In statistics, the conditional probability table (CPT) is defined for a set of discrete and mutually dependent random variables to display conditional probabilities of a single variable with respect to the others (i.e., the probability of each possible value of one variable if we know the values taken on by the other variables). For example, assume there are three random variables $x_1,x_2, x_3$ where each has $K$ states. Then, the conditional probability table of $x_1$ provides the conditional probability values $P(x_1=a_k\mid x_2,x_3)$ – where the vertical bar $|$ means “given the values of” – for each of the K possible values $a_k$ of the variable $x_1$ and for each possible combination of values of $x_2,\, x_3.$ This table has $K^3$ cells. In general, for $M$ variables $x_1,x_2,\ldots,x_M$ with $K_i$ states for each variable $x_i,$ the CPT for any one of them has the number of cells equal to the product $K_1K_2\cdots K_M.$

A conditional probability table can be put into matrix form. As an example with only two variables, the values of $P(x_1=a_k\mid x_2=b_j)=T_{kj},$ with k and j ranging over K values, create a K×K matrix. This matrix is a stochastic matrix since the columns sum to 1; i.e. $\sum_k T_{kj} = 1$ for all j. For example, suppose that two binary variables x and y have the joint probability distribution given in this table:

|  | x=0 | x=1 | P(y) |
|---|---|---|---|
| y=0 | 4/9 | 1/9 | 5/9 |
| y=1 | 2/9 | 2/9 | 4/9 |
| P(x) | 6/9 | 3/9 | 1 |

Each of the four central cells shows the probability of a particular combination of x and y values.
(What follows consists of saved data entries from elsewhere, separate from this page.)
(** With a major below 16, which [%X] prints as one digit, index 3 of the
    buffer is the last digit of the minor, and the code formats the version
    the way the specification describes. *)
Lemma version_string_one_digit_major (v : Z) :
  0 <= Version.major v < 16 ->
  0 <= Version.minor v < 256 ->
  Version.version_string v = Version.spec_version_string v.
Proof.
  intros Hmajor Hminor.
  unfold Version.version_string, Version.spec_version_string, Version.sprintf_version,
    Version.fmt_X, Version.fmt_02X.
  replace (Version.major v <? 16) with true by lia.
  assert (Hlo : 0 <= Version.minor v mod 16 < 16) by (apply Z.mod_pos_bound; lia).
  generalize (Version.hex_digit (Version.major v)) (Version.hex_digit (Version.minor v / 16)).
  intros a b.
  destruct (hex_digit_range _ Hlo) as
    [E|[E|[E|[E|[E|[E|[E|[E|[E|[E|[E|[E|[E|[E|[E|E]]]]]]]]]]]]]]];
    rewrite E; reflexivity.
Qed.

(** C5 (code defect): the code tests index 3 of the buffer, which is the last
    digit of the minor only when the major prints as a single digit.  For the
    encoded version [0x10050000] (major 0x10, minor 0x05) the buffer is
    "10.05", index 3 holds the first digit of the minor, and the code cuts
    the string down to "10." where the specified format is "10.05". *)
Theorem C5_version_string_two_digit_major :
  Version.version_string 0x10050000 = "10." /\
  Version.spec_version_string 0x10050000 = "10.05" /\
  Version.version_string 0x10200000 = "10.20" /\
  Version.spec_version_string 0x10200000 = "10.2".
Proof. repeat split; reflexivity. Qed.

(** ** Running a sequence *)

Lemma value_bind {A B} (m : M A) (k : A -> M B) w :
  value (bind m k w) = value (k (value (m w)) (world (m w))).
Proof. reflexivity. Qed.

Lemma world_bind {A B} (m : M A) (k : A -> M B) w :
  world (bind m k w) = world (k (value (m w)) (world (m w))).
Proof. reflexivity. Qed.

Lemma log_bind {A B} (m : M A) (k : A -> M B) w :
  log (bind m k w) = log (m w) ++ log (k (value (m w)) (world (m w))).
Proof. reflexivity. Qed.

(** ** The file system *)

Section FileSystem.

Implicit Types (fs : FS) (dir path : string).

Lemma under_refl dir : under dir dir = true.
Proof. unfold under. by rewrite String.eqb_refl. Qed.

Lemma subtree_lookup dir fs path :
  subtree dir fs !! path = if under dir path then fs !! path else None.
Proof.
  unfold subtree. rewrite map_lookup_filter.
  destruct (fs !! path) as [n|] eqn:E; simpl.
  - destruct (under dir path) eqn:U.
    + by rewrite option_guard_True.
    + rewrite option_guard_False; [done|]. simpl. congruence.
  - by destruct (under dir path).
Qed.

Lemma removePath_lookup dir fs path :
  fs_removePath dir fs !! path = if under dir path then None else fs !! path.
Proof.
  unfold fs_removePath. rewrite map_lookup_filter.
  destruct (fs !! path) as [n|] eqn:E; simpl.
  - destruct (under dir path) eqn:U.
    + rewrite option_guard_False; [done|]. simpl. congruence.
    + by rewrite option_guard_True.
  - by destruct (under dir path).
Qed.

Lemma subtree_removePath dir fs : subtree dir (fs_removePath dir fs) = ∅.
Proof.
  apply map_eq; intros k. rewrite subtree_lookup, removePath_lookup, lookup_empty.
  by destruct (under dir k).
Qed.

Lemma subtree_insert dir fs path n :
  subtree dir (<[path := n]> fs) =
  if under dir path then <[path := n]> (subtree dir fs) else subtree dir fs.
Proof.
  apply map_eq; intros k. destruct (under dir path) eqn:U.
  - rewrite subtree_lookup. destruct (decide (path = k)) as [->|Hne].
    + by rewrite U, !lookup_insert_eq.
    + rewrite !lookup_insert_ne by done. by rewrite subtree_lookup.
  - rewrite !subtree_lookup. destruct (decide (path = k)) as [->|Hne].
    + by rewrite U.
    + by rewrite lookup_insert_ne.
Qed.


Lemma subtree_mkdir dir fs path :
  subtree dir (fs_mkdir path fs) =
  if under dir path then fs_mkdir path (subtree dir fs) else subtree dir fs.
Proof.
  unfold fs_mkdir. rewrite subtree_lookup.
  destruct (under dir path) eqn:U.
  - destruct (fs !! path); [done|]. by rewrite subtree_insert, U.
  - destruct (fs !! path); [done|]. by rewrite subtree_insert, U.
Qed.

Lemma fs_read_write path size data fs :
  fs_read path size (fs_write path data fs) = Some (take size data).
Proof. unfold fs_read, fs_write. by rewrite lookup_insert_eq. Qed.

Lemma fs_remove_no_file path fs data : fs_remove path fs !! path <> Some (File data).
Proof.
  unfold fs_remove. destruct (fs !! path) as [[|d]|] eqn:E.
  - rewrite E. discriminate.
  - rewrite lookup_delete_eq. discriminate.
  - rewrite E. discriminate.
Qed.

End FileSystem.

(** ** The installer *)



Section Installer.

Variable cfg : Config.
Variable env : Env.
The first column sum is the probability that x =0 and y equals any of the values it can have – that is, the column sum 6/9 is the marginal probability that x=0. If we want to find the probability that y=0 given that x=0, we compute the fraction of the probabilities in the x=0 column that have the value y=0, which is 4/9 ÷ 6/9 = 4/6. Likewise, in the same column we find that the probability that y=1 given that x=0 is 2/9 ÷ 6/9 = 2/6. In the same way, we can also find the conditional probabilities for y equalling 0 or 1 given that x=1. Combining these pieces of information gives us this table of conditional probabilities for y:

|  | x=0 | x=1 |
|---|---|---|
| P(y=0 given x) | 4/6 | 1/3 |
| P(y=1 given x) | 2/6 | 2/3 |
| Sum | 1 | 1 |

With more than one conditioning variable, the table would still have one row for each potential value of the variable whose conditional probabilities are to be given, and there would be one column for each possible combination of values of the conditioning variables.

Moreover, the number of columns in the table could be substantially expanded to display the probabilities of the variable of interest conditional on specific values of only some, rather than all, of the other variables.